A nourishing blend of zucchini, peas, broccoli, and herbs in a light, green vegetable broth.
# What You’ll Need:
→ Fresh Vegetables
01 - 2 medium zucchinis, diced
02 - 1 cup green peas, fresh or frozen
03 - 1 cup broccoli florets
04 - 1 cup baby spinach
05 - 1 small leek, white and light green parts only, sliced
06 - 1 celery stalk, diced
07 - 1 small potato, peeled and diced
→ Aromatics and Seasonings
08 - 2 garlic cloves, minced
09 - 1 tablespoon extra virgin olive oil
10 - 4 cups low-sodium vegetable broth
11 - 1/2 teaspoon sea salt, or to taste
12 - 1/4 teaspoon freshly ground black pepper
13 - 1/4 teaspoon ground cumin
14 - Zest and juice of 1/2 lemon
15 - 2 tablespoons chopped fresh parsley
16 - 2 tablespoons chopped fresh mint, optional
# Step-by-Step Guide:
01 - Heat olive oil in a large pot over medium heat.

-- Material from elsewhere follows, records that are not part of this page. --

(** ** The order of the rows *)

Definition not_later : relation E2eMessage.t := by_key E2eMessage.sent_at.

Lemma list_filter_sublist {A} (p : A -> bool) (l : list A) : sublist (List.filter p l) l.
Proof.
  induction l as [|x l IH]; simpl; [constructor|]. destruct (p x); by constructor.
Qed.

Lemma list_filter_none {A} (p : A -> bool) (l : list A) :
  (forall x, x ∈ l -> p x = false) -> List.filter p l = [].
Proof.
  induction l as [|x l IH]; intros H; simpl; [done|].
  rewrite H by left. apply IH. intros y Hy. apply H. by right.
Qed.

Lemma list_filter_keep {A} (p q : A -> bool) (l : list A) :
  (forall x, p x = true -> q x = true) -> List.filter p (List.filter q l) = List.filter p l.
Proof.
  intros H. induction l as [|x l IH]; simpl; [done|]. destruct (q x) eqn:Eq; simpl.
  - by rewrite IH.
  - destruct (p x) eqn:Ep; [|done]. apply H in Ep. congruence.
Qed.

(** ** Records *)

Section Records.
Context {T : HistoryText} {A : Aead}.

(** The bytes of one record of [row] at [index]. *)
Definition is_record (key : string) (index : N) (record : string) (row : E2eMessage.t) : Prop :=
  exists nonce sealed plain,
    record = to_le_bytes 4 (str_len sealed) +:+ nonce +:+ sealed /\
    (str_len sealed <= U32_MAX)%N /\ str_len nonce = NONCE_LEN /\
    aead_decrypt key nonce (record_aad index) sealed = Some plain /\
    message_from_slice plain = Some row.

Fixpoint is_records (key : string) (index : N) (rows : list E2eMessage.t) (data : string)
    : Prop :=
  match rows with
  | [] => data = ""
  | row :: rows => exists record rest, data = record +:+ rest /\
      is_record key index record row /\ is_records key (index + 1) rows rest
  end.

(** The three fields of a record in front of [rest]. *)
Lemma record_fields nonce sealed rest :
  (str_len sealed <= U32_MAX)%N -> str_len nonce = NONCE_LEN ->
  let data := (to_le_bytes 4 (str_len sealed) +:+ nonce +:+ sealed) +:+ rest in
  from_le_bytes (str_take 4 data) = str_len sealed /\
  str_drop 4 data = nonce +:+ sealed +:+ rest /\
  str_take 24 (nonce +:+ sealed +:+ rest) = nonce /\
  str_drop 24 (nonce +:+ sealed +:+ rest) = sealed +:+ rest /\
  str_take (N.to_nat (str_len sealed)) (sealed +:+ rest) = sealed /\
  str_drop (N.to_nat (str_len sealed)) (sealed +:+ rest) = rest.
Proof.
  intros Hs Hn data. unfold data. rewrite !str_app_assoc.
  pose proof (to_le_bytes_length 4 (str_len sealed)) as H4.
  assert (String.length nonce = 24) as H24 by (unfold str_len, NONCE_LEN in Hn; lia).
  assert (N.to_nat (str_len sealed) = String.length sealed) as -> by (unfold str_len; lia).
  assert (from_le_bytes (to_le_bytes 4 (str_len sealed)) = str_len sealed) as H5.
  { apply from_to_le_bytes. unfold U32_MAX in Hs. change (256 ^ N.of_nat 4)%N with 4294967296%N. lia. }
  set (head := to_le_bytes 4 (str_len sealed)) in *. clearbody head.
  rewrite <-H4 at 1 2. rewrite <-H24. rewrite !str_take_app, !str_drop_app. done.
Qed.

Lemma str_len_pos s : is_empty s = false -> (0 < str_len s)%N.
Proof. destruct s; [done|]. unfold str_len. simpl. lia. Qed.

Lemma is_record_long key index record row :
  is_record key index record row -> (LEN_FIELD + NONCE_LEN <= str_len record)%N.
Proof.
  intros (nonce & sealed & plain & -> & _ & Hn & _). rewrite !str_len_app, Hn.
  unfold str_len at 1. rewrite to_le_bytes_length. unfold LEN_FIELD. lia.
Qed.

(** One turn of the loop reads one record. *)
Lemma read_loop_step fuel key index rest row rows :
  String.length rest <= S fuel ->
  (read_loop (S fuel) key index rest = Ok (row :: rows) <->
   exists record tail, rest = record +:+ tail /\ String.length tail <= fuel /\
     is_record key index record row /\ read_loop fuel key (index + 1) tail = Ok rows).
Proof.
  intros Hfuel. split.
  - cbn [read_loop]. destruct (is_empty rest) eqn:He; [naive_solver|].
    destruct (N.ltb_spec (str_len rest) (LEN_FIELD + NONCE_LEN)) as [|Hlong]; [done|].
    destruct (str_cut 4 rest) as (head & body & -> & Hh & Ht4 & Hd4);
      [unfold str_len, LEN_FIELD, NONCE_LEN in Hlong; lia|]. rewrite Ht4, Hd4.
    rewrite str_len_app in Hlong.
    assert (str_len head = LEN_FIELD) as Hh' by (unfold str_len, LEN_FIELD; lia).
    destruct (N.ltb_spec (str_len body - NONCE_LEN) (from_le_bytes head)) as [|Hlen]; [done|].
    destruct (str_cut 24 body) as (nonce & tail & -> & Hn & Ht & Hd);
      [unfold str_len, LEN_FIELD, NONCE_LEN in *; lia|]. rewrite Ht, Hd.
    rewrite str_len_app in Hlen.
    destruct (str_cut (N.to_nat (from_le_bytes head)) tail) as (sealed & rest & -> & Hs & Ht' & Hd');
      [unfold str_len, NONCE_LEN in *; lia|]. rewrite Ht', Hd'.
    intros H. inv_result.
    assert (from_le_bytes head = str_len sealed) as Hls by (unfold str_len; lia).
    exists (head +:+ nonce +:+ sealed), rest.
    split; [by rewrite !str_app_assoc|]. split.
    { rewrite !str_length_app in Hfuel. lia. }
    split; [|done]. exists nonce, sealed, a.
    split_and!; [| |unfold str_len, NONCE_LEN; lia|done..].
    + rewrite <-Hls, <-Hh. by rewrite to_from_le_bytes.
    + rewrite <-Hls, <-(to_from_le_bytes head), Hh. clear.
      generalize (from_le_bytes head). intros n. unfold U32_MAX.
      simpl to_le_bytes. simpl from_le_bytes. unfold code, byte_of.
      rewrite !Ascii.N_ascii_embedding by (apply N.mod_lt; lia).
      pose proof (N.mod_lt n 256). pose proof (N.mod_lt (n / 256) 256).
      pose proof (N.mod_lt (n / 256 / 256) 256). pose proof (N.mod_lt (n / 256 / 256 / 256) 256).
      lia.
  - intros (record & tail & -> & Ht & Hrec & Hrows). pose proof (is_record_long _ _ _ _ Hrec) as Hl.
    destruct Hrec as (nonce & sealed & plain & -> & Hs & Hn & Hdec & Hrow).
    destruct (record_fields nonce sealed tail Hs Hn) as (E1 & E2 & E3 & E4 & E5 & E6).
    cbn [read_loop].
    destruct (is_empty _) eqn:He.
    { apply is_empty_true in He. apply (f_equal str_len) in He. rewrite !str_len_app in *.
      unfold LEN_FIELD in Hl. change (str_len "") with 0%N in He. lia. }
    rewrite (proj2 (N.ltb_ge _ _)) by (rewrite str_len_app; lia).
    rewrite E1, E2, E3, E4, E5, E6.
    rewrite (proj2 (N.ltb_ge _ _)) by (rewrite !str_len_app, Hn; lia).
    rewrite Hdec. simpl. rewrite Hrow. simpl. by rewrite Hrows.
Qed.

Lemma read_loop_nil fuel key index rest :
  read_loop fuel key index rest = Ok [] <-> rest = "".
Proof.
  split; [|intros ->; by destruct fuel].
  destruct fuel; cbn [read_loop]; destruct (is_empty rest) eqn:He; try by apply is_empty_true in He.
  - done.
  - intros H. repeat case_match; inv_result.
Qed.

Lemma read_loop_ok fuel key index rest rows :
  String.length rest <= fuel ->
  read_loop fuel key index rest = Ok rows <-> is_records key index rows rest.
Proof.
  revert key index rest rows. induction fuel as [|fuel IH]; intros key index rest rows Hf;
    (destruct rows as [|row rows]; [apply read_loop_nil|]).
  - destruct rest; [|simpl in Hf; lia]. simpl. split; [done|].
    intros (record & tail & Heq & Hrec & _). apply is_record_long in Hrec.
    apply (f_equal str_len) in Heq. rewrite str_len_app in Heq.
    unfold LEN_FIELD in Hrec. change (str_len "") with 0%N in Heq. lia.
  - rewrite read_loop_step by done. split.
    + intros (record & tail & -> & Ht & Hrec & Hrows). exists record, tail.
      split_and!; [done..|]. by apply IH.
    + intros (record & tail & -> & Hrec & Hrows). exists record, tail.
      assert (String.length tail <= fuel).
      { apply is_record_long in Hrec. rewrite str_length_app in Hf.
        unfold str_len, LEN_FIELD in Hrec. lia. }
      split_and!; [done..|]. by apply IH.
Qed.

Lemma read_loop_errors fuel key index rest e :
  read_loop fuel key index rest = Err e -> e = E2eStoreError.Corrupted.
Proof.
  revert index rest. induction fuel as [|fuel IH]; intros index rest; cbn [read_loop];
    (destruct (is_empty rest); [done|]); [congruence|].
  repeat (case_match; [congruence|]).
  intros Herr. apply rbind_err in Herr as [Herr|(plain & _ & Herr)];
    [by destruct (aead_decrypt _ _ _ _); simplify_eq/=|].
  apply rbind_err in Herr as [Herr|(row & _ & Herr)];
    [by destruct (message_from_slice _); simplify_eq/=|].
  apply rbind_err in Herr as [Herr|(rows & _ & Herr)]; [by eapply IH|done].
Qed.

Lemma str_drop_length n s : String.length (str_drop n s) = String.length s - n.
Proof. revert s. induction n as [|n IH]; intros [|c s]; simpl; auto. Qed.

Lemma read_loop_fuels fuel fuel' key index rest :
  String.length rest <= 28 * fuel -> String.length rest <= 28 * fuel' ->
  read_loop fuel key index rest = read_loop fuel' key index rest.
Proof.
  revert fuel' index rest. induction fuel as [|fuel IH]; intros fuel' index rest H H'.
  - destruct rest; [|simpl in H; lia]. by destruct fuel'.
  - destruct rest as [|c rest0] eqn:Er; [by destruct fuel'|]. rewrite <-Er in *.
    destruct fuel' as [|fuel']; [rewrite Er in H'; simpl in H'; lia|].
    cbn [read_loop]. destruct (is_empty rest); [done|].
    destruct (N.ltb_spec (str_len rest) (LEN_FIELD + NONCE_LEN)) as [|Hl]; [done|].
    unfold str_len, LEN_FIELD, NONCE_LEN in Hl. rewrite (IH fuel'); [done| |];
      rewrite !str_drop_length; lia.
Qed.

(** The reader of a history always ends. A turn of its loop takes the 28
    bytes of a length and a nonce at least, so one turn for each 28 bytes of a
    file, whatever these bytes are, gives the answer, and no further turn
    changes it. *)
Theorem read_loop_terminates (fuel : nat) (key : string) (index : N) (rest : string)
    (Hfuel : String.length rest <= 28 * fuel) :
  read_loop fuel key index rest = read_loop (String.length rest) key index rest.
Proof. apply read_loop_fuels; lia. Qed.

Add leek, celery, and garlic; sauté for 3-4 minutes until softened and fragrant but not browned.
02 - Add potato, zucchini, broccoli, and peas to the pot. Stir and cook for 2 minutes.

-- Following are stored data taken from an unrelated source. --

(* ===== verification/State.v ===== *)
(** * The sealed state of the device (crates/cordiale-core/src/e2e_state.rs)

    The state in memory, its sealed form, the file and every operation of the
    store. The cipher, the pickles and the text form of the state are
    parameters; the disk is a value, and each operation takes the nonce and
    the outcomes of the system calls that it meets. Overwriting secrets in
    memory ([zeroize], [Drop]) has no value to model. *)

From S2P Require Import Prelude.
From S2P Require Import RustStr.
From S2P Require Import Interfaces.
From S2P Require Import Wire.
From S2P Require Import Device.
From S2P Require Import Manage.
From S2P Require Import ListMigration.
From S2P Require Import Trust.
From S2P Require Import Peer.
From S2P Require Import Files.
From S2P Require Import History.
From stdpp Require Import options.

Definition KEY_LEN : N := 32.
Definition MAGIC_V1 : string := "CORDIALE-E2E-STATE-1".
Definition MAGIC : string := "CORDIALE-E2E-STATE-2".
Definition NONCE_LEN : N := 24.
Definition CHECK_LEN : N := 16.
Definition CHECK_DOMAIN : string := "cordiale-e2e-state-key-check".
Definition STAGING_SUFFIX : string := ".migrating".

Module PendingRevoke.
Record t := mk { ed25519 : string; did : string }.

#[global] Instance eq_dec : EqDecision t.
Proof. solve_decision. Defined.
End PendingRevoke.

Module StateData.
Record t := mk {
  account : option string;
  sessions : gmap string string;
  master : option string;
  signed_list : option SignedList.t;
  list_pending : bool;
  list_migrated : bool;
  device_certificate : option VersionedDeviceCertificate.t;
  trust : PeerTrust.t;
  pending_pairing : option string;
  replay : ReplayState.t;
  pending_revoke : option PendingRevoke.t;
  own_revoked : list string;
  reset_pending : bool;
  dropped_rows : gmap string string;
}.

#[global] Instance eq_dec : EqDecision t.
Proof. solve_decision. Defined.

Definition initial : t :=
  mk None ∅ None None false false None ∅ None ReplayState.initial None [] false ∅.

(** Assignments to single fields. *)
Definition set_account x (d : t) : t :=
  mk x (sessions d) (master d) (signed_list d) (list_pending d) (list_migrated d)
    (device_certificate d) (trust d) (pending_pairing d) (replay d) (pending_revoke d)
    (own_revoked d) (reset_pending d) (dropped_rows d).
Definition set_sessions x (d : t) : t :=
  mk (account d) x (master d) (signed_list d) (list_pending d) (list_migrated d)
    (device_certificate d) (trust d) (pending_pairing d) (replay d) (pending_revoke d)
    (own_revoked d) (reset_pending d) (dropped_rows d).
Definition set_master x (d : t) : t :=
  mk (account d) (sessions d) x (signed_list d) (list_pending d) (list_migrated d)
    (device_certificate d) (trust d) (pending_pairing d) (replay d) (pending_revoke d)
    (own_revoked d) (reset_pending d) (dropped_rows d).
(** The list, its two marks at once: the list is never written without one. *)
Definition set_list x pending migrated (d : t) : t :=
  mk (account d) (sessions d) (master d) x pending migrated
    (device_certificate d) (trust d) (pending_pairing d) (replay d) (pending_revoke d)
    (own_revoked d) (reset_pending d) (dropped_rows d).
Definition set_certificate x (d : t) : t :=
  mk (account d) (sessions d) (master d) (signed_list d) (list_pending d) (list_migrated d)
    x (trust d) (pending_pairing d) (replay d) (pending_revoke d)
    (own_revoked d) (reset_pending d) (dropped_rows d).
Definition set_trust x (d : t) : t :=
  mk (account d) (sessions d) (master d) (signed_list d) (list_pending d) (list_migrated d)
    (device_certificate d) x (pending_pairing d) (replay d) (pending_revoke d)
    (own_revoked d) (reset_pending d) (dropped_rows d).
Definition set_pairing x (d : t) : t :=
  mk (account d) (sessions d) (master d) (signed_list d) (list_pending d) (list_migrated d)
    (device_certificate d) (trust d) x (replay d) (pending_revoke d)
    (own_revoked d) (reset_pending d) (dropped_rows d).
Definition set_replay x (d : t) : t :=
  mk (account d) (sessions d) (master d) (signed_list d) (list_pending d) (list_migrated d)
    (device_certificate d) (trust d) (pending_pairing d) x (pending_revoke d)
    (own_revoked d) (reset_pending d) (dropped_rows d).
Definition set_revoke x keys (d : t) : t :=
  mk (account d) (sessions d) (master d) (signed_list d) (list_pending d) (list_migrated d)
    (device_certificate d) (trust d) (pending_pairing d) (replay d) x
    keys (reset_pending d) (dropped_rows d).
Definition set_reset x (d : t) : t :=
  mk (account d) (sessions d) (master d) (signed_list d) (list_pending d) (list_migrated d)
    (device_certificate d) (trust d) (pending_pairing d) (replay d) (pending_revoke d)
    (own_revoked d) x (dropped_rows d).
Definition set_dropped x (d : t) : t :=
  mk (account d) (sessions d) (master d) (signed_list d) (list_pending d) (list_migrated d)
    (device_certificate d) (trust d) (pending_pairing d) (replay d) (pending_revoke d)
    (own_revoked d) (reset_pending d) x.
End StateData.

03 - Pour in vegetable broth, salt, pepper, and cumin. Bring to a boil, then reduce heat, cover, and simmer for 12-15 minutes until all vegetables are tender.
04 - Add spinach and cook for 2 more minutes until wilted.

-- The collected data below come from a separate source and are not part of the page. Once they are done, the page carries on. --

(* ===== verification/StateFacts.v ===== *)
(** * Theorems on the sealed state

    The theorems, and a concrete store to run them on. *)

From S2P Require Import Prelude.
From S2P Require Import RustStr.
From S2P Require Import Interfaces.
From S2P Require Import Concrete.
From S2P Require Import Wire.
From S2P Require Import Device.
From S2P Require Import Manage.
From S2P Require Import ListMigration.
From S2P Require Import Trust.
From S2P Require Import Peer.
From S2P Require Import TrustFacts.
From S2P Require Import PeerFacts.
From S2P Require Import Files.
From S2P Require Import History.
From S2P Require Import HistoryFacts.
From S2P Require Import State.
From stdpp Require Import options.

(** ** Seal *)

Section Seal.
Context {C : Crypto} {HC : Sha256Laws} {T : StateText} {A : Aead}.

Lemma key_check_length key : String.length (key_check key) = N.to_nat CHECK_LEN.
Proof using HC. apply str_take_length. rewrite sha256_length. unfold CHECK_LEN. lia. Qed.

Lemma open_sealed_app key nonce sealed aad :
  str_len nonce = NONCE_LEN ->
  open_sealed key (nonce +:+ sealed) aad =
  ok_or (aead_decrypt key nonce aad sealed) E2eStoreError.Corrupted.
Proof.
  intros Hn. unfold open_sealed. rewrite str_len_app, Hn.
  rewrite (proj2 (N.ltb_ge _ _)) by lia.
  assert (N.to_nat NONCE_LEN = String.length nonce) as -> by (unfold str_len in Hn; lia).
  by rewrite str_take_app, str_drop_app.
Qed.

Lemma open_sealed_ok key body aad plain :
  open_sealed key body aad = Ok plain <->
  exists nonce sealed, body = nonce +:+ sealed /\ str_len nonce = NONCE_LEN /\
    aead_decrypt key nonce aad sealed = Some plain.
Proof.
  split.
  - unfold open_sealed. destruct (N.ltb_spec (str_len body) NONCE_LEN) as [|Hle]; [done|].
    destruct (str_cut (N.to_nat NONCE_LEN) body) as (nonce & sealed & -> & Hl & -> & ->);
      [unfold str_len in Hle; lia|].
    intros H. apply ok_or_ok in H. exists nonce, sealed. split; [done|]. split; [|done].
    unfold str_len. lia.
  - intros (nonce & sealed & -> & Hl & H). rewrite open_sealed_app by done. by apply ok_or_ok.
Qed.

05 - Remove from heat. Using an immersion blender or regular blender in batches, purée the soup until smooth and creamy.
06 - Stir in lemon zest, lemon juice, parsley, and mint if using. Taste and adjust seasoning as needed.
07 - Serve hot, garnished with additional fresh herbs and a drizzle of olive oil if desired.